Search for the word "false" in the entries. Each line that holds it should be copied.
┌─ Entries provided
Definition initial_store : store := {|
  _fake_jobs := map fake_job (seq 1 20);
  _saved_jobs := ∅;
  _hidden_jobs := ∅
|}.

(** ** Closed forms used by the statements *)

(** What the loop leaves of a dictionary: the entries that are not older
    than the cutoff. *)
Definition unexpired (cutoff : Z) (m : gmap string Z) : gmap string Z :=
  filter (λ item : string * Z, cutoff ≤ snd item) m.

Definition purged (cutoff : Z) (s : store) : store := {|
  _fake_jobs := _fake_jobs s;
  _saved_jobs := unexpired cutoff (_saved_jobs s);
  _hidden_jobs := unexpired cutoff (_hidden_jobs s)
|}.

Definition delete_all (ks : list string) (m : gmap string Z) : gmap string Z :=
  foldl (λ acc k, delete k acc) m ks.

(** The part of [matches] that looks at the text of an offer. *)
Definition matches_text (lower : string → string) (q loc : string) (job : JobOffer) : bool :=
  negb (truthy q &&
        negb (str_in (lower q) (lower (title job) +:+ " " +:+ lower (description job))))
  && negb (truthy loc && negb (str_in (lower loc) (lower (location job)))).

(** ** Stores used as concrete inputs *)

(** The default catalog with [job-1] saved at time 0 and hidden 100 days
    later. *)
Definition store_saved_then_hidden : store := {|
  _fake_jobs := map fake_job (seq 1 20);
  _saved_jobs := {[ "job-1" := 0 ]};
  _hidden_jobs := {[ "job-1" := timedelta_days 100 ]}
|}.

(** The default catalog with [job-1] saved at time 0 only. *)
Definition store_saved_once : store := {|
  _fake_jobs := map fake_job (seq 1 20);
  _saved_jobs := {[ "job-1" := 0 ]};
  _hidden_jobs := ∅
|}.

(** ** The origin list of the CORS middleware *)

(** [s.split(sep)] for a separator of one character: the pieces between the
    separators, the empty ones included. *)
Fixpoint str_split (sep : ascii) (s : string) : list string :=
  match s with
  | EmptyString => [EmptyString]
  | String c s' =>
      if Ascii.eqb c sep then EmptyString :: str_split sep s'
      else match str_split sep s' with
           | piece :: pieces => String c piece :: pieces
           | [] => [String c EmptyString]
           end
  end.

(** [os.getenv(name, default)] on an environment. *)
Definition getenv (environ : gmap string string) (name default : string) : string :=
  match environ !! name with
  | Some value => value
  | None => default
  end.

(** The number of occurrences of a character. *)
Fixpoint str_count (c : ascii) (s : string) : nat :=
  match s with
  | EmptyString => 0%nat
  | String a s' => ((if Ascii.eqb a c then 1 else 0) + str_count c s')%nat
  end.

(** The last character of a string, if any. *)
Fixpoint str_last (s : string) : option ascii :=
  match s with
  | EmptyString => None
  | String c EmptyString => Some c
  | String _ s' => str_last s'
  end.

Definition str_first (s : string) : option ascii :=
  match s with
  | EmptyString => None
  | String c _ => Some c
  end.

(** Whether every character of a string passes a test. *)
Fixpoint str_forallb (p : ascii → bool) (s : string) : bool :=
  match s with
  | EmptyString => true
  | String c s' => p c && str_forallb p s'
  end.
(** * noc-watch: the WiFi quality monitor, embedded and verified

    A shallow embedding of the monitor of [main.go], in the version with the
    headless mode and the log file.  (The older version in the repository
    has neither; its loop is the TUI branch of this one without the file
    ticker, with the same recording steps and the same chart loops.)  The
    external world -- the
    commands started with [exec.Command], the files, standard output, the
    queue of the TUI application, the clock and the environment -- is an
    explicit [World] threaded through a state monad.  A run-time panic
    (a nil receiver, an index out of range, and, in this model, a zero
    divisor) is the failure of that monad. *)

From Stdlib Require Import ZArith String Ascii Floats DecimalString Lia.
From stdpp Require Import base option list sorting gmap strings.

Open Scope Z_scope.

(** ** What the Go runtime and library provide *)

Module Go.

(** [int] and [time.Duration] are 64-bit signed integers. *)
Definition wrap64 (z : Z) : Z := (z + 2 ^ 63) mod 2 ^ 64 - 2 ^ 63.

(** [x++] on an [int]. *)
Definition incr (x : Z) : Z := wrap64 (x + 1).

(** [len(s)] of a slice. *)
Definition len {A} (s : list A) : Z := Z.of_nat (length s).

(** [float64(n)] for an [int]: the nearest binary64 number. *)
Definition float64 (n : Z) : float :=
  SF2Prim (SpecFloat.binary_normalize 53 1024 n 0 false).

(** [float64(a) / float64(b)].  IEEE division does not trap in Go; the
    model reports a zero divisor as [None], so that "no division by zero"
    is a property of the callers that can be proved. *)
Definition fdiv (a b : Z) : option float :=
  if b =? 0 then None else Some (float64 a / float64 b)%float.

Definition nl : string := String (ascii_of_nat 10) EmptyString.

(** The verbs [%v] on a [bool] and [%d] on an [int]. *)
Definition fmtBool (b : bool) : string := if b then "true" else "false".
Definition fmtInt (n : Z) : string := NilZero.string_of_int (Z.to_int n).

(** [strings.Contains(s, substr)]. *)
Definition Contains (s substr : string) : bool :=
  match String.index 0 substr s with Some _ => true | None => false end.

Definition second : Z := 1000000000.
Definition millisecond : Z := 1000000.

(** Library functions whose text is not part of the repository and on
    whose details no property below depends. *)
Record Library := {
  (** [t.Format("2006-01-02 15:04:05")] *)
  fmtDateTime : Z -> string;
  (** [t.Format("15:04:05")] *)
  fmtClock : Z -> string;
  (** [%v] on a [time.Duration] *)
  fmtDuration : Z -> string;
  (** [%.2f] on a [float64] *)
  fmtFloat2 : float -> string;
  (** The scan of the output of ping in [measureLatency]: the first line
      containing "avg" whose first field after "=" is accepted by
      [strconv.ParseFloat], as a [time.Duration] in milliseconds;
      [None] when no line qualifies. *)
  parseAvgLatency : string -> option Z
}.

End Go.
Import Go.

(** ** The external world *)

(** What an external call answers: its error if any, the bytes it printed,
    how long it took and, for a write that failed, how many bytes of the
    text it had written before the error ([n] of [Write], which is less
    than or equal to the length of the text). *)
Record Reply := {
  failure : option string;
  output : string;
  took : Z;
  written : nat
}.

Inductive Call :=
| Exec (argv : list string)
| OpenFile (path : string)
| WriteFile (path data : string).

(** The text of the three widgets in one queued update of the TUI. *)
Record Screen := {
  statsText : string;
  chartText : string;
  logText : string
}.

Record World := {
  clock : Z;                     (* time.Now(), in nanoseconds *)
  environ : string -> string;    (* os.Getenv *)
  answers : nat -> Reply;        (* the answer to the n-th external call *)
  calls : list Call;             (* the external calls so far, oldest first *)
  files : gmap string string;    (* the file system *)
  stdout : list string;          (* what fmt.Printf printed, oldest first *)
  uiQueue : list Screen          (* updates handed to QueueUpdateDraw *)
}.

Definition tick (d : Z) (σ : World) : World :=
  {| clock := clock σ + d; environ := environ σ; answers := answers σ;
     calls := calls σ; files := files σ; stdout := stdout σ;
     uiQueue := uiQueue σ |}.

Definition record_call (c : Call) (σ : World) : World :=
  {| clock := clock σ; environ := environ σ; answers := answers σ;
     calls := calls σ ++ [c]; files := files σ; stdout := stdout σ;
     uiQueue := uiQueue σ |}.

Definition set_files (f : gmap string string) (σ : World) : World :=
  {| clock := clock σ; environ := environ σ; answers := answers σ;
     calls := calls σ; files := f; stdout := stdout σ;
     uiQueue := uiQueue σ |}.

Definition print (s : string) (σ : World) : World :=
  {| clock := clock σ; environ := environ σ; answers := answers σ;
     calls := calls σ; files := files σ; stdout := stdout σ ++ [s];
     uiQueue := uiQueue σ |}.

Definition enqueue (s : Screen) (σ : World) : World :=
  {| clock := clock σ; environ := environ σ; answers := answers σ;
     calls := calls σ; files := files σ; stdout := stdout σ;
     uiQueue := uiQueue σ ++ [s] |}.

(** The world in which the [n]-th external call answers [r]. *)
Definition with_answer (n : nat) (r : Reply) (σ : World) : World :=
  {| clock := clock σ; environ := environ σ;
     answers := fun k => if Nat.eqb k n then r else answers σ k;
     calls := calls σ; files := files σ; stdout := stdout σ;
     uiQueue := uiQueue σ |}.

(** ** The monad of the program: state, and [None] for a panic *)

Definition M (A : Type) : Type := World -> option (A * World).

#[global] Instance M_ret : MRet M := fun A a σ => Some (a, σ).

#[global] Instance M_bind : MBind M := fun A B k m σ =>
  match m σ with
  | Some (a, σ') => k a σ'
  | None => None
  end.

Definition panic {A} : M A := fun _ => None.

(** A Go [error]: [nil] or a value, printed with [%v] as its message. *)
Definition error : Type := option string.

(** [if err != nil { return err }] around the rest of a function. *)
Definition orReturn (m : M error) (k : M error) : M error :=
  err ← m; match err with Some _ => mret err | None => k end.
Notation "'try!' m ; k" := (orReturn m k)
  (at level 20, m at level 100, k at level 200, only parsing).

Definition liftO {A} (o : option A) : M A :=
  match o with Some a => mret a | None => panic end.

(** [s[i]]: panics out of range. *)
Definition index {A} (s : list A) (i : Z) : M A :=
  if (0 <=? i) then liftO (s !! Z.to_nat i) else panic.

Definition Now : M Z := fun σ => Some (clock σ, σ).
Definition Since (start : Z) : M Z := fun σ => Some (clock σ - start, σ).
Definition Sleep (d : Z) : M unit := fun σ => Some (tt, tick d σ).
Definition Getenv (key : string) : M string :=
  fun σ => Some (environ σ key, σ).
└─
• **Exercise solution**:
  SF2Prim (SpecFloat.binary_normalize 53 1024 n 0 false).
Definition fmtBool (b : bool) : string := if b then "true" else "false".
  match String.index 0 substr s with Some _ => true | None => false end.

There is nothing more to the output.